Work instructions –
Output verbatim the line with "TIMEOUT; mret (replied r (json_answer call))" together with every line beneath it, ending at the last line of the entries.

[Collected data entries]
Definition kv_delete (sc : KvScope) (call : string) (args : option Value) : M Dechunker CallResult :=
  match args_of key_args_from_value call args with
  | Err e => mret (Err e)
  | Ok a =>
      r ← send sc "DELETE" ("/" +:+ escape (key a)) (delete_headers (version a)) None TIMEOUT;
      mret (replied r (delete_answer call))
  end.

Definition json_answer (call : string) (resp : Response) : CallResult :=
  if decide (resp_status resp = 200%N) then json call resp else Err (refused call resp).

Definition list_query (a : ListArgs) : list string :=
  match list_prefix a with Some p => ["prefix=" +:+ escape p] | None => [] end
  ++ match after a with Some p => ["after=" +:+ escape p] | None => [] end
  ++ match limit a with Some n => ["limit=" +:+ dec n] | None => [] end.
Definition list_tail (a : ListArgs) : string :=
  if bool_decide (list_query a = []) then "" else "?" +:+ String.concat "&" (list_query a).

Definition kv_list (sc : KvScope) (call : string) (args : option Value) : M Dechunker CallResult :=
  match args_of list_args_from_value call args with
  | Err e => mret (Err e)
  | Ok a => r ← send sc "GET" (list_tail a) [] None TIMEOUT; mret (replied r (json_answer call))
  end.

Definition watch_tail (a : WatchArgs) (wait : N) : string :=
  let tail := "?watch=poll&since=" +:+ dec (since a) +:+ "&wait=" +:+ dec wait in
  match watch_prefix a with Some p => tail +:+ "&prefix=" +:+ escape p | None => tail end.

Definition kv_watch (sc : KvScope) (call : string) (args : option Value) : M Dechunker CallResult :=
  match args_of watch_args_from_value call args with
  | Err e => mret (Err e)
  | Ok a =>
      let wait := default WATCH_DEFAULT_MS (wait_ms a) in
      if bool_decide (WATCH_MAX_MS < wait)%N then
        mret (Err (CallError.new ("kv/watch: wait_ms is at most " +:+ dec WATCH_MAX_MS +:+ ", the server's hold")))
      else
        r ← send sc "GET" (watch_tail a wait) [] None (TIMEOUT + wait); mret (replied r (json_answer call))
  end.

The answer –
  | Ok a => r ← send sc "GET" (list_tail a) [] None TIMEOUT; mret (replied r (json_answer call))
  end.

Definition watch_tail (a : WatchArgs) (wait : N) : string :=
  let tail := "?watch=poll&since=" +:+ dec (since a) +:+ "&wait=" +:+ dec wait in
  match watch_prefix a with Some p => tail +:+ "&prefix=" +:+ escape p | None => tail end.

Definition kv_watch (sc : KvScope) (call : string) (args : option Value) : M Dechunker CallResult :=
  match args_of watch_args_from_value call args with
  | Err e => mret (Err e)
  | Ok a =>
      let wait := default WATCH_DEFAULT_MS (wait_ms a) in
      if bool_decide (WATCH_MAX_MS < wait)%N then
        mret (Err (CallError.new ("kv/watch: wait_ms is at most " +:+ dec WATCH_MAX_MS +:+ ", the server's hold")))
      else
        r ← send sc "GET" (watch_tail a wait) [] None (TIMEOUT + wait); mret (replied r (json_answer call))
  end.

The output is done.